Work item: The answer must be the lines from the one containing "rb_first_postorder root m" through the last line of the data below, copied exactly, with nothing else.

┄┄┄┄┄┄┄┄┄┄

(** Post-order: every node after its children. *)
Lemma rb_postorder m root t l1 x l2 :
  rb_at m root t -> postorder t = l1 ++ x :: l2 ->
  rb_first_postorder root m = Done (default 0 (head (postorder t))) m /\ rb_next_postorder x m = Done (default 0 (head l2)) m.
Proof.
  intros Hm Hx. assert (Hp : postorder t ≡ₚ inorder t).
  { clear. induction t as [|c l IHl x r IHr]; [done|]. cbn [postorder inorder]. rw IHl IHr. by rw (Permutation_app_comm (inorder r)). }
  assert (Hnd : NoDup (postorder t)) by (rw Hp; by eapply rb_at_nodup).
  destruct (find_node x t) as (k & c & l & r & Et); [rw -Hp Hx elem_of_app elem_of_cons; auto|]. subst t.
  assert (Hl2 : l2 = post_after k).
  { rw Hx in Hnd. apply (nodup_split l1 l2 (post_before k ++ postorder l ++ postorder r) (post_after k) x Hnd).
    rw -Hx postorder_plug. cbn [postorder]. list_eq. }
  rw Hl2. split.
  - destruct (run_reading (rb_first_postorder root) m root _ (eq (default 0 (head (postorder (plug k (T c l x r)))))) ltac:(unfold rb_first_postorder; reading) Hm) as (v & ? & <-); [|done].
    intros Σ G. iIntros "H". iApply (hwp_wand with "[H]"); [by iApply first_postorder_spec|]. by iIntros (v) "[-> $]".
  - destruct (run_reading (rb_next_postorder x) m root _ (eq (default 0 (head (post_after k)))) ltac:(unfold rb_next_postorder, rb_parent; reading) Hm) as (v & ? & <-); [|done].
    intros Σ G. iIntros "H". iApply (hwp_wand with "[H]"); [by iApply next_postorder_spec|]. by iIntros (v) "[-> $]".
Qed.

┄┄┄┄┄┄┄┄┄┄

Output of the exercise:
  rb_first_postorder root m = Done (default 0 (head (postorder t))) m /\ rb_next_postorder x m = Done (default 0 (head l2)) m.
Proof.
  intros Hm Hx. assert (Hp : postorder t ≡ₚ inorder t).
  { clear. induction t as [|c l IHl x r IHr]; [done|]. cbn [postorder inorder]. rw IHl IHr. by rw (Permutation_app_comm (inorder r)). }
  assert (Hnd : NoDup (postorder t)) by (rw Hp; by eapply rb_at_nodup).
  destruct (find_node x t) as (k & c & l & r & Et); [rw -Hp Hx elem_of_app elem_of_cons; auto|]. subst t.
  assert (Hl2 : l2 = post_after k).
  { rw Hx in Hnd. apply (nodup_split l1 l2 (post_before k ++ postorder l ++ postorder r) (post_after k) x Hnd).
    rw -Hx postorder_plug. cbn [postorder]. list_eq. }
  rw Hl2. split.
  - destruct (run_reading (rb_first_postorder root) m root _ (eq (default 0 (head (postorder (plug k (T c l x r)))))) ltac:(unfold rb_first_postorder; reading) Hm) as (v & ? & <-); [|done].
    intros Σ G. iIntros "H". iApply (hwp_wand with "[H]"); [by iApply first_postorder_spec|]. by iIntros (v) "[-> $]".
  - destruct (run_reading (rb_next_postorder x) m root _ (eq (default 0 (head (post_after k)))) ltac:(unfold rb_next_postorder, rb_parent; reading) Hm) as (v & ? & <-); [|done].
    intros Σ G. iIntros "H". iApply (hwp_wand with "[H]"); [by iApply next_postorder_spec|]. by iIntros (v) "[-> $]".
Qed.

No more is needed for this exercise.